I have a roof over my head and a place to rest my head at night. I have a husband by my side and adult children who support my work. I have a parish full of people who generally agree with a good amount of what I say when I preach, and I am part of a denomination that does things in ways that I find live-giving. Yes, there are people out there who – in my opinion – misuse God’s word, but I have the option to ignore them or to respond to them.
So am I failing in following Jesus? I’d like to say no, but I do wonder about this. Am I living into my ministry as fully as God desires, or am I taking an easier way?
It’s an interesting question: what do we commit to when we commit to being followers of Christ?
Elijah, whose story has been told over the past few Sundays in our readings from the books of Kings, has done one difficult thing after another. He has called out King Ahab, he has called out the people of Israel, he has called out everyone who has not been faithful to the covenant between the One True God and his people. He’s been on the run, trying to avoid getting killed. He’s nearly starved, but for some miraculous meals along the way. He’s survived, with a trainee prophet, Elisha, most recently by his side. And now it is time for him to leave this earthly plane. He will be lifted up by a fiery chariot, and in preparation, he is about to place his mantle on Elisha’s shoulders as the one who will carry on his work for God. Elisha says “please give me a double portion of your spirit.”
Elisha has asked for a bequest from his spiritual father, Elijah. He hasn’t asked to be a prophet. In fact, he hasn’t acted as a prophet the whole time he has been accompanying Elijah. He’s been like – here’s the word – a disciple.
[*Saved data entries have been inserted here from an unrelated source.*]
Lemma keeps_add_market_cap l n :
  length base ≤ l → hoare (keeps base) (add_market_cap l n) (λ _, True).
Proof.
  intros Hl. unfold add_market_cap.
  eapply hoare_bind; [apply hoare_getitem|intros adj _].
  eapply hoare_bind; [by apply keeps_setitem|intros _ _].
  eapply hoare_bind; [apply hoare_getitem|intros cap _].
  by apply keeps_setitem.
Qed.

Lemma keeps_process_stock w n data i stock :
  hoare (keeps base) (process_stock w n data i stock)
        (λ l, length base ≤ l).
Proof.
  unfold process_stock.
  eapply hoare_bind; [apply keeps_extract|intros l Hl].
  eapply hoare_bind; [by apply keeps_resolve_price|intros _ _].
  eapply hoare_bind; [apply keeps_resolve_shares|intros sh _].
  eapply hoare_bind; [by apply keeps_add_market_cap|intros _ _].
  by apply hoare_mret.
Qed.

Lemma keeps_for_stocks w n data stocks : ∀ i sd,
  hoare (keeps base) (for_stocks w n data i stocks sd) (λ _, True).
Proof.
  induction stocks as [|stock rest IH]; intros i sd; simpl.
  - by apply hoare_ret.
  - eapply hoare_bind; [apply keeps_process_stock|intros l _]. apply IH.
Qed.

Lemma keeps_show_changes sd :
  hoare (keeps base) (show_changes sd) (λ _, True).
Proof.
  induction sd as [|[stock l] rest IH]; simpl.
  - by apply hoare_ret.
  - eapply hoare_bind; [apply keeps_emit|intros _ _].
    eapply hoare_bind; [apply hoare_read|intros df _].
    eapply hoare_bind; [apply hoare_lift|intros chg _].
    eapply hoare_bind; [apply keeps_emit|intros _ _]. apply IH.
Qed.

Lemma keeps_top_movers_data sd :
  hoare (keeps base) (top_movers_data sd) (λ _, True).
Proof.
  induction sd as [|[stock l] rest IH]; simpl.
  - by apply hoare_ret.
  - eapply hoare_bind; [apply hoare_getitem|intros chg _].
    eapply hoare_bind; [apply IH|intros rows _]. by apply hoare_mret.
Qed.
End Keeps.

Lemma keeps_lookup base s l df :
  keeps base s → base !! l = Some df → heap s !! l = Some df.
Proof. intros Hk Hl. by eapply prefix_lookup_Some. Qed.

Lemma keeps_process_data base w stocks data :
  hoare (keeps base) (process_data w stocks data) (λ _, True).
Proof.
  unfold process_data.
  eapply hoare_bind; [apply keeps_for_stocks|intros sd _].
  eapply hoare_bind; [apply keeps_emit|intros _ _].
  eapply hoare_bind; [apply keeps_show_changes|intros _ _].
  eapply hoare_bind; [apply keeps_emit|intros _ _].
  eapply hoare_bind; [apply keeps_top_movers_data|intros rows _].
  eapply hoare_bind; [apply hoare_lift|intros g _].
  eapply hoare_bind; [apply hoare_lift|intros lo _].
  eapply hoare_bind; [apply keeps_emit|intros _ _].
  eapply hoare_bind; [apply keeps_emit|intros _ _].
  eapply hoare_bind; [apply keeps_emit|intros _ _].
  apply keeps_emit.
Qed.

Lemma keeps_self s : keeps (heap s) s.
Proof. by unfold keeps. Qed.

(** ** Objects that a computation adds *)

(** The store has as many objects after as before. *)
Definition same_size : relation state :=
  λ s s', length (heap s') = length (heap s).

#[global] Instance same_size_preorder : PreOrder same_size.
Proof.
  split; [by intros s|].
  intros s1 s2 s3 H12 H23. unfold same_size in *. congruence.
Qed.

Lemma size_emit e : respects same_size (emit e).
Proof. by intros s. Qed.

Lemma size_update l f : respects same_size (update l f).
Proof.
  intros s. unfold update, same_size.
  destruct (heap s !! l) as [df|]; [|done].
  destruct (f df); simpl; [by rewrite length_insert|done].
Qed.

Ltac size_step :=
  first
    [ rapply respects_bind; [|intros ?]
    | rapply respects_try; [|intros ?]
    | rapply respects_mret
    | rapply respects_ret
    | rapply respects_lift
    | rapply respects_raise
    | rapply respects_read
    | rapply respects_getitem
    | apply size_update
    | apply size_emit
    | apply respects_if ].

Lemma size_show_changes sd : respects same_size (show_changes sd).
Proof.
  induction sd as [|[stock l] rest IH]; simpl.
  - rapply respects_ret.
  - repeat size_step. apply IH.
Qed.

Lemma size_top_movers_data sd : respects same_size (top_movers_data sd).
Proof.
  induction sd as [|[stock l] rest IH]; simpl.
  - rapply respects_ret.
  - rapply respects_bind; [rapply respects_getitem|intros chg].
    rapply respects_bind; [apply IH|intros rows]. rapply respects_mret.
Qed.

Lemma bind_size {A B} (m : M A) (k : A → M B) s c :
  length (heap (m s).2) ≤ c → (∀ a, respects same_size (k a)) →
  length (heap ((m ≫= k) s).2) ≤ c.
Proof.
  intros Hm Hk. unfold mbind, M_bind, bind.
  destruct (m s) as [[a|e] s1]; simpl in *; [|done].
  specialize (Hk a s1). unfold same_size in Hk. lia.
Qed.

Lemma extract_size n data stock s :
  length (heap (extract n data stock s).2) ≤ S (length (heap s)).
Proof.
  unfold extract, mbind, M_bind, bind, read, lift, alloc, update, ret.
  destruct (1 <? n), (heap s !! data) as [d|]; simpl; try lia.
  - destruct (Frame.loc_symbol stock d) as [sel|e]; simpl; [|lia].
    rewrite list_lookup_middle by done.
    destruct (Frame.droplevel1 sel); simpl;
      rewrite ?length_insert, length_app; simpl; lia.
  - rewrite length_app. simpl. lia.
Qed.

Lemma process_stock_size w n data i stock s :
  length (heap (process_stock w n data i stock s).2) ≤ S (length (heap s)).
Proof.
  unfold process_stock. apply bind_size; [apply extract_size|intros l].
  unfold resolve_price, resolve_shares, add_market_cap, setitem.
  repeat size_step.
Qed.

Lemma for_stocks_size w n data stocks : ∀ i sd s,
  length (heap (for_stocks w n data i stocks sd s).2)
  ≤ length (heap s) + length stocks.
Proof.
  induction stocks as [|stock rest IH]; intros i sd s; simpl; [lia|].
  pose proof (process_stock_size w n data i stock s) as H1.
  unfold mbind, M_bind, bind.
  destruct (process_stock w n data i stock s) as [[l|e] s1]; simpl in *;
    [|lia].
  specialize (IH (S i) (dict_set stock l sd) s1). lia.
Qed.

Lemma process_data_size w stocks data s :
  length (heap (process_data w stocks data s).2)
  ≤ length (heap s) + length stocks.
Proof.
  unfold process_data. apply bind_size; [apply for_stocks_size|intros sd].
  repeat size_step.
  - apply size_show_changes.
  - apply size_top_movers_data.
Qed.

(** A store that keeps [base] and has at most [c] objects more is [base]
    followed by at most [c] new objects. *)
Lemma kept_and_new (base h : list DataFrame) c :
  base `prefix_of` h → length h ≤ length base + c →
  ∃ new, h = base ++ new ∧ length new ≤ c.
Proof.
  intros [new ->] Hlen. exists new. split; [done|].
  rewrite length_app in Hlen. lia.
Qed.

(** A world that answers two symbols and one share count. *)
Definition two_symbol_world : world :=
  mkWorld (λ _ _ _, Ok two_symbols) (λ _ _, Ok 7%Z).

(** In a whole run the fetched frame is the first object, and it ends the
    run as it was fetched. *)
Lemma fetched_frame_after_run w stocks_input start_date end_date fetched :
  (start_date < end_date)%Z →
  download w (stocks_of stocks_input) start_date end_date = Ok fetched →
  heap (main w stocks_input start_date end_date init).2 !! 0 = Some fetched.
Proof.
  intros Hlt Hdl. unfold main.
  assert (Hd : (start_date >=? end_date)%Z = false).
  { destruct (Z.geb_spec start_date end_date); [lia|done]. }
  rewrite Hd.
  destruct (stocks_of_cons stocks_input) as (stock & rest & E).
  rewrite E in *.
  unfold try_except, analyse, mbind, M_bind, bind, emit, lift, alloc, read.
  rewrite Hdl. simpl.
  destruct (Frame.empty fetched); [done|].
  set (s1 := mkState [fetched] _).
  destruct (keeps_process_data [fetched] w (stock :: rest) 0 s1) as [Hk _];
    [apply (keeps_self s1)|].
  destruct (process_data w (stock :: rest) 0 s1) as [[[]|e] s2]; simpl in *;
    by eapply keeps_lookup.
Qed.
And now his spiritual father is leaving – sounds a little like Jesus talking to the disciples about the work in our Gospel passage – and Elijah says what we may have been thinking when we heard Elisha’s request “It’s complicated. You’re asking for a hard thing that is God’s to give you, not mine.” We may think that the emphasis is on the “it’s God’s to give” part, but in fact it is on “you’re asking for a hard thing.”
Disciples, whether they are apostles of Jesus, or spiritual disciples of the prophet Elijah, have to face the fact that signing on to be a disciple means entering into a complicated and demanding relationship. It’s not easy. It’s not glorious. It’s not powerful. It’s just plain old hard, and there are no guarantees of applause from the onlookers. In fact, the only guarantee is that it will be hard.
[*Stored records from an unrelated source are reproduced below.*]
(** Lines 53-92. *)
Definition process_nrmse (w : World) (data_folder variable_name : string)
           (normalization_method : string) : result (list NrmseRecord) :=
  let reference_filename := ("Max_" ++ variable_name ++ "_N10m.tif")%string in
  let prediction_filenames :=
    [ ("Max_" ++ variable_name ++ "_N15m.tif")%string;
      ("Max_" ++ variable_name ++ "_N20m.tif")%string;
      ("Max_" ++ variable_name ++ "_N30m.tif")%string ] in
  let reference_path := path_join data_folder reference_filename in
  let results := [] in
  if negb (path_exists w reference_path) then Ok results
  else
    let ref_data := read_masked w reference_path in
    process_predictions w data_folder variable_name normalization_method
                        ref_data prediction_filenames results.

(** ** The error comparator as section 4.3 of the specification words it *)

(** Step 1: the pairs of samples at the pixels valid in both arrays. *)
Definition jointly_valid (cells : (R * bool) * (R * bool)) : bool :=
  negb (snd (fst cells)) && negb (snd (snd cells)).

Definition spec_joint_pairs (reference prediction : MaskedArray)
  : list (R * R) :=
  map (fun cells => (fst (fst cells), fst (snd cells)))
      (filter jointly_valid (combine (ravel reference) (ravel prediction))).

(** Step 2: the square root of the mean of the squared differences. *)
Definition spec_rmse (pairs : list (R * R)) : R :=
  sqrt (sum_R (map (fun rp => (fst rp - snd rp) * (fst rp - snd rp)) pairs)
        / INR (length pairs)).

(** Step 3: the normalisation factor over the reference values. *)
Definition is_maximum (l : list R) (m : R) : Prop :=
  In m l /\ Forall (fun x => x <= m) l.

Definition is_minimum (l : list R) (m : R) : Prop :=
  In m l /\ Forall (fun x => m <= x) l.

Definition arithmetic_mean (l : list R) : R := sum_R l / INR (length l).

Inductive spec_norm_factor (refs : list R) : string -> R -> Prop :=
| norm_range mx mn :
    is_maximum refs mx -> is_minimum refs mn ->
    spec_norm_factor refs "range" (mx - mn)
| norm_mean :
    spec_norm_factor refs "mean" (arithmetic_mean refs)
| norm_std :
    spec_norm_factor refs "std"
      (sqrt (arithmetic_mean
               (map (fun x => (x - arithmetic_mean refs)
                              * (x - arithmetic_mean refs)) refs))).

(** Reference and prediction pixel-for-pixel identical over the joint
    mask. *)
Definition identical (pairs : list (R * R)) : Prop :=
  Forall (fun rp => fst rp = snd rp) pairs.

(** ** The rest of the script *)

(** Line 28, [np.ma.masked_invalid]: the samples that are not finite are
    masked.  A masked cell keeps no usable sample; the embedding stores 0
    there. *)
Definition masked_invalid_cell (x : npfloat) : R * bool :=
  match x with
  | Finite v => (v, false)
  | _ => (0, true)
  end.

Definition masked_invalid (a : ndarray npfloat) : MaskedArray :=
  np_map masked_invalid_cell a.

(** Lines 8-30, [resample_raster]: the destination has the shape of the
    reference raster, [reproject] fills it, and the invalid samples are
    masked. *)
Definition resample_onto (warp : nat -> nat -> npfloat)
           (ref_raster : MaskedArray) : MaskedArray :=
  let resampled_data := reproject_like ref_raster warp in
  masked_invalid resampled_data.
So why would anyone offer themselves to be a disciple, if that’s the deal?
It’s easier to come up with a top ten reasons list for NOT becoming a disciple than one for becoming one. Just think of what the “not” reasons might be:
10. you might get killed.
9. no one will understand what you’re saying.
8. if you say it’s a message from God, they might lock you up in a psych ward.
7. you might get killed…
…and it goes on from there.
Now try to construct a positive list:
10. I love God, and God wants me to do it.
9….I love God, and God wants me to do it…
….mmm, hard time coming up with the next eight reasons, except that first one, which is a lollapalooza.
I love God. God calls me to be and do something that is hard, but I love God so much, that I want to at least try to do it. I feel his love and his encouragement, and even though I’m afraid, even though I don’t know if what I am doing is exactly what God is looking for, I am going to attempt it.
All of my fears and confusion and doubts are trumped by that still small voice in my ear, whispering as it did to Elijah “Go.” Go and do something. Do something small, do something big – it doesn’t matter. Mother Teresa wisely said “we can do no great things, only small things with great love,” so don’t stop trying because you fear what you are doing as a disciple isn’t big enough or important enough. Am I doing enough? I’m never sure, but if I simply dither and wonder about whether or not it’s enough, I won’t do anything. So what I do today will have to be my starting place.
Elijah threw his mantle – his cloak – over Elisha’s shoulders as a final bequest. Jesus gave his disciples the power and authority to help and to heal and to teach as a final bequest. But there was a codicil to the will that was that bequest: you’ve got to do something with it. Elisha grew into his prophetic role from his disciple role over time, taking that bequest of the spirit and the mantle of responsibility that went with it. The disciples of Jesus grew into the leaders of the church over time, taking the bequest of their gifts of teaching and leading and healing and putting them to good use for God’s people.
Go. Do something. Be a disciple. See how it will transform you. See how it will transform the world.